ASCMO-MOCAの応用分野

本項では、ASCMO-MOCAの幅広い応用分野について、概要を紹介します。

ECUのセンサデータの適合

  • パラメータの最適化

  • 時間に依存する動的ファンクションの最適化

  • ECUモデルのパラメータ設定(シリンダ充填、トルク、...)

ASCMO-MOCAを使用して適合を行うと、以下の一連の効果が得られます。

  • 計測と分析の工数低減による効率向上

  • 複雑性への対応

  • データ品質の向上

  • モデルの再利用化

研究、機能/システム開発

  • 実験用エンジンの迅速な適合と評価
  • エンジンモデルを使用した新しい機能(新しいコントローラストラテジなど)の開発と試験
  • 未知のシステムの分析と最適化

研究・開発の領域においては、さまざまなインパクト解析が行え、システムをより短時間でより深く把握することが可能になります。

ASCMO-MOCA Runtimeの応用分野

ASCMO-MOCAの「ランタイムバージョン」は、一部の機能へのアクセスが制限されています。

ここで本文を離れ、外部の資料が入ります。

(* ===== verification/PyDict.v ===== *)
(** * PyDict: insertion-ordered dictionaries

    A Python [dict] whose iteration order matters is an association list in
    insertion order with distinct keys: [d[k] = v] replaces in place or
    appends, [d.values()] is the list of values.  The lemmas give it the
    interface of a finite map, so clients never look at the list. *)

From S2P Require Import Prelude.
From Stdlib Require Import ZArith Lia.
From stdpp Require Import base strings option list.

Section dict.
Context {K V : Type} `{EqDecision K}.

Definition dict : Type := list (K * V).

Fixpoint dget (k : K) (d : dict) : option V :=
  match d with
  | [] => None
  | (k', v) :: d' => if decide (k = k') then Some v else dget k d'
  end.

Fixpoint dset (k : K) (v : V) (d : dict) : dict :=
  match d with
  | [] => [(k, v)]
  | (k', v') :: d' => if decide (k = k') then (k, v) :: d' else (k', v') :: dset k v d'
  end.

Fixpoint dpop (k : K) (d : dict) : dict :=
  match d with
  | [] => []
  | (k', v') :: d' => if decide (k = k') then d' else (k', v') :: dpop k d'
  end.

Definition dvalues (d : dict) : list V := d.*2.
Definition dkeys (d : dict) : list K := d.*1.
Definition dlen (d : dict) : Z := Z.of_nat (length d).
(** [k in d] *)
Definition dmem (k : K) (d : dict) : bool := bool_decide (is_Some (dget k d)).

Lemma dget_set k k' v d : dget k (dset k' v d) = if decide (k = k') then Some v else dget k d.
Proof.
  induction d as [|[k1 v1] d IH]; cbn; [done|].
  destruct (decide (k' = k1)) as [->|]; cbn; [by destruct (decide (k = k1))|].
  rewrite IH. destruct (decide (k = k1)) as [->|]; [|done].
  by rewrite decide_False by congruence.
Qed.

Lemma dget_set_eq k v d : dget k (dset k v d) = Some v.
Proof. rewrite dget_set. by rewrite decide_True. Qed.

Lemma dget_set_ne k k' v d : k ≠ k' → dget k (dset k' v d) = dget k d.
Proof. intros. rewrite dget_set. by rewrite decide_False. Qed.

Lemma dget_In k v d : dget k d = Some v → (k, v) ∈ d.
Proof.
  induction d as [|[k1 v1] d IH]; cbn; [done|]. case_decide; intros; simplify_eq; [left|right; auto].
Qed.

Lemma dget_value k v d : dget k d = Some v → v ∈ dvalues d.
Proof. intros H%dget_In. apply list_elem_of_fmap. by exists (k, v). Qed.

Definition dwf (d : dict) : Prop := NoDup (dkeys d).

Lemma In_dget k v d : dwf d → (k, v) ∈ d → dget k d = Some v.
Proof.
  unfold dwf, dkeys. induction d as [|[k1 v1] d IH]; cbn; [by intros _ ?%not_elem_of_nil|].
  intros [Hn Hd]%NoDup_cons [H|H]%elem_of_cons.
  - simplify_eq. by rewrite decide_True.
  - rewrite decide_False; [by apply IH|]. intros ->. apply Hn, list_elem_of_fmap. by exists (k1, v).
Qed.

Lemma value_dget v d : dwf d → v ∈ dvalues d → ∃ k, dget k d = Some v.
Proof.
  intros Hd (kv & -> & Hin)%list_elem_of_fmap. exists (fst kv). apply In_dget; [done|].
  by destruct kv.
Qed.

Lemma dset_keys k v d :
  dkeys (dset k v d) = if decide (k ∈ dkeys d) then dkeys d else (dkeys d ++ [k])%list.
Proof.
  induction d as [|[k1 v1] d IH]; [done|]. unfold dkeys in *. cbn [dset fmap list_fmap].
  destruct (decide (k = k1)) as [->|Hne]; cbn [fmap list_fmap].
  - rewrite decide_True; [done|]. by left.
  - rewrite IH. cbn. destruct (decide (k ∈ d.*1)) as [Hin|Hin].
    + rewrite decide_True; [done|]. by right.
    + rewrite decide_False; [done|]. intros [?|?]%elem_of_cons; done.
Qed.

Lemma dset_wf k v d : dwf d → dwf (dset k v d).
Proof.
  unfold dwf. rewrite dset_keys. case_decide; [done|]. intros Hd. apply NoDup_app. split_and!; [done| |].
  - intros x Hx ->%list_elem_of_singleton. done.
  - apply NoDup_singleton.
Qed.

Lemma dget_None k d : dget k d = None ↔ k ∉ dkeys d.
Proof.
  unfold dkeys. induction d as [|[k1 v1] d IH]; cbn.
  - split; [intros _; apply not_elem_of_nil|done].
  - rewrite not_elem_of_cons. case_decide; [naive_solver|]. rewrite IH. naive_solver.
Qed.

Lemma dset_len k v d :
  dlen (dset k v d) = (dlen d + if decide (dget k d = None) then 1 else 0)%Z.
Proof.
  unfold dlen. pose proof (dset_keys k v d) as H. apply (f_equal length) in H.
  unfold dkeys in H. rewrite length_fmap in H. rewrite H.
  destruct (decide (k ∈ d.*1)) as [Hin|Hin].
  - rewrite decide_False by (rewrite dget_None; unfold dkeys; tauto). rewrite length_fmap. lia.
  - rewrite decide_True by (rewrite dget_None; unfold dkeys; tauto).
    rewrite length_app, length_fmap. cbn [length]. lia.
Qed.

Lemma dmem_true k d : dmem k d = true ↔ is_Some (dget k d).
Proof. apply bool_decide_eq_true. Qed.
Lemma dmem_false k d : dmem k d = false ↔ dget k d = None.
Proof.
  unfold dmem. rewrite bool_decide_eq_false. destruct (dget k d); split; intros H; try done.
  by destruct H.
Qed.
End dict.
Arguments dict : clear implicits.

#[export] Hint Rewrite @dget_set_eq : pydict.
#[export] Hint Resolve dset_wf : pydict.

Section dict_removal.
Context {K V : Type} `{EqDecision K}.

Lemma dpop_keys (k : K) (d : dict K V) : dwf d → ∀ x, x ∈ dkeys (dpop k d) ↔ x ∈ dkeys d ∧ x ≠ k.
Proof.
  unfold dwf, dkeys. induction d as [|[k1 v1] d IH]; cbn; intros Hd x.
  { pose proof (not_elem_of_nil x). tauto. }
  apply NoDup_cons in Hd as [Hn Hd]. case_decide as Hk; cbn; rewrite !elem_of_cons.
  - subst. destruct (decide (x = k1)) as [->|]; naive_solver.
  - rewrite (IH Hd). naive_solver.
Qed.
Lemma dpop_wf (k : K) (d : dict K V) : dwf d → dwf (dpop k d).
Proof.
  unfold dwf, dkeys. induction d as [|[k1 v1] d IH]; cbn; [done|]. intros [Hn Hd]%NoDup_cons.
  case_decide; cbn; [done|]. apply NoDup_cons. split; [|auto].
  intros Hin. apply Hn. by apply (dpop_keys k d Hd) in Hin as [? _].
Qed.
Lemma dget_pop (k k' : K) (d : dict K V) :
  dwf d → dget k (dpop k' d) = if decide (k = k') then None else dget k d.
Proof.
  unfold dwf, dkeys. induction d as [|[k1 v1] d IH]; cbn; intros Hd; [by case_decide|].
  apply NoDup_cons in Hd as [Hn Hd]. destruct (decide (k' = k1)) as [->|Hk].
  - case_decide as Hk; [|done]. subst. by apply dget_None.
  - cbn. rewrite (IH Hd). repeat case_decide; congruence.
Qed.
(** Setting an absent key appends. *)
Lemma dset_absent (k : K) (v : V) (d : dict K V) : dget k d = None → dset k v d = (d ++ [(k, v)])%list.
Proof.
  induction d as [|[k1 v1] d IH]; cbn; [done|]. case_decide; [done|]. intros H'. by rewrite IH.
Qed.
Lemma dpop_Forall (P : K * V → Prop) (k : K) (d : dict K V) : Forall P d → Forall P (dpop k d).
Proof. induction 1 as [|[k1 v1] d]; cbn; [done|]. case_decide; [done|]. by constructor. Qed.
Lemma dset_Forall (P : K * V → Prop) (k : K) (v : V) (d : dict K V) :
  Forall P d → P (k, v) → Forall P (dset k v d).
Proof.
  intros Hd Hk. induction Hd as [|[k1 v1] d Hx Hd IH]; cbn; [by constructor|].
  case_decide; by constructor.
Qed.
Lemma dpop_absent (k : K) (d : dict K V) : dget k d = None → dpop k d = d.
Proof.
  induction d as [|[k1 v1] d IH]; cbn; [done|]. case_decide; [done|]. intros H'. by rewrite IH.
Qed.
Lemma dpop_len (k : K) (d : dict K V) :
  dlen (dpop k d) = (dlen d - if decide (dget k d = None) then 0 else 1)%Z.
Proof.
  unfold dlen. induction d as [|[k1 v1] d IH]; [done|]. cbn [dpop dget].
  destruct (decide (k = k1)); cbn [length]; [rewrite decide_False by done; lia|].
  rewrite Nat2Z.inj_succ, IH. lia.
Qed.
End dict_removal.

(** ** Dictionaries that hold the same entries *)

Lemma dget_perm {V} k (l1 l2 : dict string V) : dwf l1 → l1 ≡ₚ l2 → dget k l1 = dget k l2.
Proof.
  intros Hw Hp.
  assert (dwf l2) as Hw2 by (unfold dwf, dkeys in *; by rewrite <-Hp).
  destruct (dget k l1) as [v|] eqn:E1.
  - symmetry. apply In_dget; [done|]. rewrite <-Hp. by apply dget_In.
  - destruct (dget k l2) as [v|] eqn:E2; [|done]. apply dget_In in E2. rewrite <-Hp in E2.
    apply In_dget in E2; [|done]. congruence.
Qed.

Lemma dget_map {V W} (f : V → W) k (l : dict string V) :
  dget k (List.map (λ kv, (fst kv, f (snd kv))) l) = f <$> dget k l.
Proof. induction l as [|[k' v'] l IH]; cbn; [done|]. case_decide; [done|]. apply IH. Qed.

Lemma dget_app {V} k (l1 l2 : dict string V) :
  dget k (l1 ++ l2)%list = match dget k l1 with Some v => Some v | None => dget k l2 end.
Proof. induction l1 as [|[k' v'] l1 IH]; cbn; [done|]. by case_decide. Qed.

制限をかける理由としては、IP保護や、重要な情報が不用意に変更されてしまうことを防ぐ、といったことがあります。

このランタイムバージョンはPCに単独でインストールできますが、メインバージョン(開発者用バージョン)と同じPCにインストールして同時に運用することもできます。

注記 

ランタイムバージョンでは、ファンクションの作成や修正が行えません。

 

ASCMO-MOCA Runtimeでは以下の作業が行えます。

  • 定常データや過渡データのインポートと、名前のマッピング
  • 変換規則(変換パラメータ/変換式)の定義
  • パラメータとシステム定数のインポート、エクスポート、作成、削除、編集
  • パラメータの反復的な最適化と適合

特に、最適化条件を含むプロジェクトを作成した担当者とは異なる別の担当者が最適化を行うようなケースにおいては、ASCMO-MOCA Runtimeのインストールをお勧めします。

知的財産の保護や安全性の確保に役立ちます。

  • ファンクションや最適化ロジックに関する特殊なノウハウを他の担当者と共有する必要がありません)。.
  • 重要なパラメータや設定は最適化を行うユーザーによって変更されません。予期しないモデル挙動の発生を防止することができます。